◆ **Task item**:
Using "ReferrerDescriptor" as the search string, find the matching lines below and copy them.

◆ **Stored items**:
++++++++++

(* ===== verification/Layout.v ===== *)
(** * Layout: the on-disk OCI image layout (crates/umf-oci/src/registry/layout.rs).

    The layout directory is a record: the files of [blobs/sha256], the entries of
    [index.json], and the sizes of the files and subtrees of the two side caches.
    File operations succeed; the parser of manifests (oci-client) is a parameter. *)

From S2P Require Import Prelude RustStr Image Json.

(** ** Errors (registry/error.rs) *)

(** [Io] of a missing file apart from other I/O errors, and the two messages of
    [MalformedDigest] as two constructors. *)
Inductive RegistryError :=
| RegistryError_Distribution (message : str)
| RegistryError_Reference (message : str)
| RegistryError_IoNotFound
| RegistryError_Io (message : str)
| RegistryError_Json (message : str)
| RegistryError_DigestMismatch (expected found : str)
| RegistryError_InvalidLayout (message : str)
| RegistryError_NotFound (reference : str)
| RegistryError_MalformedDigest (digest : str)
| RegistryError_UnsupportedAlgorithm (algo : str)
| RegistryError_BadVariant (variant : str)
| RegistryError_InvalidMediaType (media : str)
| RegistryError_Erofs (message : str).

#[export] Instance RegistryError_eq_dec : EqDecision RegistryError.
Proof. solve_decision. Defined.

(** ** Documents (oci-client's manifest types) *)

Record Platform := { platform_os : str; platform_architecture : str; platform_variant : option str }.

Record ImageIndexEntry := {
  ie_media_type : str;
  ie_digest : str;
  ie_size : Z;
  ie_platform : option Platform;
  ie_annotations : option (gmap str str)
}.

Record OciImageManifest := {
  mf_config : OciDescriptor;
  mf_layers : list OciDescriptor;
  mf_subject : option OciDescriptor;
  mf_artifact_type : option str;
  mf_annotations : option (gmap str str)
}.

Inductive OciManifest :=
| OciManifest_Image (m : OciImageManifest)
| OciManifest_ImageIndex (manifests : list ImageIndexEntry).

Record ReferrerDescriptor := {
  rd_media_type : str;
  rd_digest : str;
  rd_size : Z;
  rd_artifact_type : option str;
  rd_annotations : option (gmap str str)
}.

Definition OCI_IMAGE_MEDIA_TYPE : str := "application/vnd.oci.image.manifest.v1+json".
Definition REF_NAME_ANNOTATION : str := "org.opencontainers.image.ref.name".

(** ** The layout *)

Record ImageLayout := {
  blobs : gmap str str;
  index : list ImageIndexEntry;
  erofs_cache : gmap str N;
  block_cache : gmap str N
}.

Definition with_blobs (b : gmap str str) (L : ImageLayout) : ImageLayout :=
  {| blobs := b; index := index L; erofs_cache := erofs_cache L; block_cache := block_cache L |}.
(** [write_index]. *)
Definition write_index (ix : list ImageIndexEntry) (L : ImageLayout) : ImageLayout :=
  {| blobs := blobs L; index := ix; erofs_cache := erofs_cache L; block_cache := block_cache L |}.
Definition with_erofs_cache (c : gmap str N) (L : ImageLayout) : ImageLayout :=
  {| blobs := blobs L; index := index L; erofs_cache := c; block_cache := block_cache L |}.
Definition with_block_cache (c : gmap str N) (L : ImageLayout) : ImageLayout :=
  {| blobs := blobs L; index := index L; erofs_cache := erofs_cache L; block_cache := c |}.

Definition is_nil {A} (l : list A) : bool := match l with [] => true | _ => false end.

Definition split_digest (digest : str) : result RegistryError (str * str) :=
  match split_once ":" digest with
  | Some (algo, hex) =>
      if negb (is_nil algo) && negb (is_nil hex) && forallb is_ascii_hexdigit hex then
        if bool_decide (algo = "sha256") then Ok (algo, hex) else Err (RegistryError_UnsupportedAlgorithm algo)
      else Err (RegistryError_MalformedDigest digest)
  | None => Err (RegistryError_MalformedDigest digest)
  end.

(** The file names the paths end in; [blob_path] is [blobs/sha256/<name>]. *)
Definition blob_path (digest : str) : result RegistryError str :=
  '(_, hex) ← split_digest digest; Ok hex.
Definition erofs_cache_path (layer_digest : str) : result RegistryError str :=
  '(_, hex) ← split_digest layer_digest; Ok (hex ++ ".erofs").
Definition block_cache_path (image_digest variant : str) : result RegistryError (str * str) :=
  '(_, hex) ← split_digest image_digest;
  if is_nil variant || negb (forallb is_ascii_hexdigit variant) then Err (RegistryError_BadVariant variant)
  else Ok (hex, variant ++ ".img").

Definition ref_name_of (e : ImageIndexEntry) : option str :=
  ie_annotations e ≫= fun a => a !! REF_NAME_ANNOTATION.

Definition annotate (ref_name : str) (e : ImageIndexEntry) : ImageIndexEntry :=
  {| ie_media_type := ie_media_type e; ie_digest := ie_digest e; ie_size := ie_size e; ie_platform := ie_platform e;
     ie_annotations := Some (<[REF_NAME_ANNOTATION := ref_name]> (default ∅ (ie_annotations e))) |}.

Definition upsert_ref (ref_name : str) (e : ImageIndexEntry) (L : ImageLayout) : ImageLayout :=
  write_index (filter (fun x => ref_name_of x <> Some ref_name) (index L) ++ [annotate ref_name e]) L.

Definition layout_lookup_ref (L : ImageLayout) (ref_name : str) : option ImageIndexEntry :=
  snd <$> list_find (fun e => ref_name_of e = Some ref_name) (index L).

Definition list_refs (L : ImageLayout) : list (str * ImageIndexEntry) :=
  omap (fun e => (fun n => (n, e)) <$> ref_name_of e) (index L).

Definition remove_ref (ref_name : str) (L : ImageLayout) : bool * ImageLayout :=
  let kept := filter (fun x => ref_name_of x <> Some ref_name) (index L) in
  let removed := negb (bool_decide (length (index L) = length kept)) in
  (removed, if removed then write_index kept L else L).

Definition upsert_untagged (e : ImageIndexEntry) (L : ImageLayout) : ImageLayout :=
  write_index (filter (fun x => ~ (ref_name_of x = None /\ ie_digest x = ie_digest e)) (index L) ++ [e]) L.

Section layout.
Context (sha256_hex : str -> str) (parse_manifest : str -> option OciManifest) (parse_json : str -> option Value).

Notation digest_of := (sha256_digest sha256_hex).

Definition has_blob (L : ImageLayout) (digest : str) : bool :=
  match blob_path digest with Ok name => bool_decide (is_Some (blobs L !! name)) | Err _ => false end.

Definition read_blob (L : ImageLayout) (digest : str) : result RegistryError str :=
  name ← blob_path digest;
  bytes ← ok_or (blobs L !! name) RegistryError_IoNotFound;
  let computed := digest_of bytes in
  if bool_decide (computed = digest) then Ok bytes else Err (RegistryError_DigestMismatch digest computed).

Definition write_blob_with_digest (data expected : str) (L : ImageLayout) : result RegistryError ImageLayout :=
  let computed := digest_of data in
  if bool_decide (computed = expected) then
    dest ← blob_path expected;
    match blobs L !! dest with
    | Some _ => Ok L
    | None => Ok (with_blobs (<[dest := data]> (blobs L)) L)
    end
  else Err (RegistryError_DigestMismatch expected computed).

Definition write_blob (data : str) (L : ImageLayout) : result RegistryError (str * ImageLayout) :=
  let digest := digest_of data in
  L ← write_blob_with_digest data digest L;
  Ok (digest, L).

(** *** Referrers *)

Definition referrer (L : ImageLayout) (subject_digest : str) (artifact_type : option str) (e : ImageIndexEntry)
    : option ReferrerDescriptor :=
  if negb (bool_decide (ie_media_type e = OCI_IMAGE_MEDIA_TYPE)) then None
  else
    match read_blob L (ie_digest e) with
    | Err _ => None
    | Ok bytes =>
        match parse_manifest bytes with
        | Some (OciManifest_Image m) =>
            if negb (bool_decide (desc_digest <$> mf_subject m = Some subject_digest)) then None
            else if match artifact_type with
                    | Some filter => negb (bool_decide (mf_artifact_type m = Some filter))
                    | None => false
                    end then None
            else Some {| rd_media_type := ie_media_type e; rd_digest := ie_digest e; rd_size := ie_size e;
                         rd_artifact_type := mf_artifact_type m; rd_annotations := mf_annotations m |}
        | _ => None
        end
    end.

Definition list_referrers (L : ImageLayout) (subject_digest : str) (artifact_type : option str)
    : list ReferrerDescriptor := omap (referrer L subject_digest artifact_type) (index L).

(** *** Garbage collection *)

(** Runs a walk over a list, threading the set it collects. *)
Fixpoint walk_all {X} (f : str -> X -> outcome (result RegistryError X)) (ds : list str) (out : X)
    : outcome (result RegistryError X) :=
  match ds with
  | [] => Val (Ok out)
  | d :: ds =>
      r ← f d out;
      match r with
      | Ok out => walk_all f ds out
      | Err e => Val (Err e)
      end
  end.

Definition image_blobs (m : OciImageManifest) : list str := desc_digest (mf_config m) :: (desc_digest <$> mf_layers m).

Fixpoint collect_reachable (fuel : nat) (L : ImageLayout) (digest : str) (out : gset str)
    : outcome (result RegistryError (gset str)) :=
  match fuel with
  | 0 => OutOfFuel
  | S fuel =>
      if decide (digest ∈ out) then Val (Ok out)
      else
        let out := {[digest]} ∪ out in
        match read_blob L digest with
        | Err RegistryError_IoNotFound => Val (Ok out)
        | Err e => Val (Err e)
        | Ok bytes =>
            match parse_manifest bytes with
            | None => Val (Ok out)
            | Some (OciManifest_Image m) => Val (Ok (list_to_set (image_blobs m) ∪ out))
            | Some (OciManifest_ImageIndex es) => walk_all (collect_reachable fuel L) (ie_digest <$> es) out
            end
        end
  end.

(** One level for each blob, and two for the digests that are not. *)
Definition walk_fuel (L : ImageLayout) : nat := 2 + size (blobs L).

Definition reachable_set (L : ImageLayout) : outcome (result RegistryError (gset str)) :=
  walk_all (collect_reachable (walk_fuel L) L) (ie_digest <$> index L) ∅.

(** [prune_dir]: drops the entries whose key is not live; how many and how large.
    Removing an entry may fail ([removes] says of which it does not): then it stays and is not
    counted. *)
Definition dead (key_of : str -> option str) (is_live : str -> bool) (name : str) : bool :=
  match key_of name with Some k => negb (is_live k) | None => false end.

Definition prune_dir {A} (removes : str -> bool) (size_of : A -> N) (key_of : str -> option str) (is_live : str -> bool) (files : gmap str A)
    : gmap str A * (nat * N) :=
  let gone name := dead key_of is_live name && removes name in
  let removed := filter (fun f => gone f.1 = true) (map_to_list files) in
  (filter (fun f => gone f.1 = false) files,
   (length removed, foldr (fun f n => size_of f.2 + n)%N 0%N removed)).

Definition sha256_key (name : str) : option str := Some ("sha256:" ++ name).

Definition prune_blobs (removes : str -> bool) (L : ImageLayout) : outcome (result RegistryError (nat * N) * ImageLayout) :=
  r ← reachable_set L;
  match r with
  | Err e => Val (Err e, L)
  | Ok reachable =>
      let '(kept, n) := prune_dir removes (fun b => N.of_nat (length b)) sha256_key (fun d => bool_decide (d ∈ reachable)) (blobs L) in
      Val (Ok n, with_blobs kept L)
  end.

(** [rootfs.diff_ids] of an image config. *)
Definition diff_id_values (raw : Value) : option (list Value) :=
  rootfs ← get "rootfs" raw; ids ← get "diff_ids" rootfs; value_array ids.

(** [collect_reachable_diff_ids]: no set of visited digests. *)
Fixpoint collect_reachable_diff_ids (fuel : nat) (L : ImageLayout) (digest : str) (out : gset str)
    : outcome (result RegistryError (gset str)) :=
  match fuel with
  | 0 => OutOfFuel
  | S fuel =>
      match read_blob L digest with
      | Err _ => Val (Ok out)
      | Ok bytes =>
          match parse_manifest bytes with
          | None => Val (Ok out)
          | Some (OciManifest_Image m) =>
              match read_blob L (desc_digest (mf_config m)) with
              | Err _ => Val (Ok out)
              | Ok cfg_bytes =>
                  match (cfg ← parse_json cfg_bytes; diff_id_values cfg) with
                  | Some ids => Val (Ok (list_to_set (omap value_str ids) ∪ out))
                  | None => Val (Ok out)
                  end
              end
          | Some (OciManifest_ImageIndex es) => walk_all (collect_reachable_diff_ids fuel L) (ie_digest <$> es) out
          end
      end
  end.


Definition erofs_key (name : str) : option str := (fun h => "sha256:" ++ h) <$> strip_suffix ".erofs" name.

Definition prune_erofs_cache (removes : str -> bool) (fuel : nat) (L : ImageLayout) : outcome (result RegistryError (nat * N) * ImageLayout) :=
  r ← walk_all (collect_reachable_diff_ids fuel L) (ie_digest <$> index L) ∅;
  match r with
  | Err e => Val (Err e, L)
  | Ok reachable =>
      let '(kept, n) := prune_dir removes (fun s => s) erofs_key (fun d => bool_decide (d ∈ reachable)) (erofs_cache L) in
      Val (Ok n, with_erofs_cache kept L)
  end.

Definition prune_block_cache (removes : str -> bool) (L : ImageLayout) : (nat * N) * ImageLayout :=
  let live : gset str := list_to_set (ie_digest <$> index L) in
  let '(kept, n) := prune_dir removes (fun s => s) sha256_key (fun d => bool_decide (d ∈ live)) (block_cache L) in
  (n, with_block_cache kept L).

Definition image_disk_size (L : ImageLayout) (digest : str) : outcome (result RegistryError N) :=
  r ← collect_reachable (walk_fuel L) L digest ∅;
  match r with
  | Err e => Val (Err e)
  | Ok reachable =>
      Val (Ok (foldr (fun d n => match blob_path d with
                                 | Ok name => match blobs L !! name with
                                              | Some b => N.of_nat (length b) + n
                                              | None => n
                                              end
                                 | Err _ => n
                                 end)%N 0%N (elements reachable)))
  end.
End layout.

++++++++++

◆ **Your solution**:
Record ReferrerDescriptor := {
    : option ReferrerDescriptor :=
    : list ReferrerDescriptor := omap (referrer L subject_digest artifact_type) (index L).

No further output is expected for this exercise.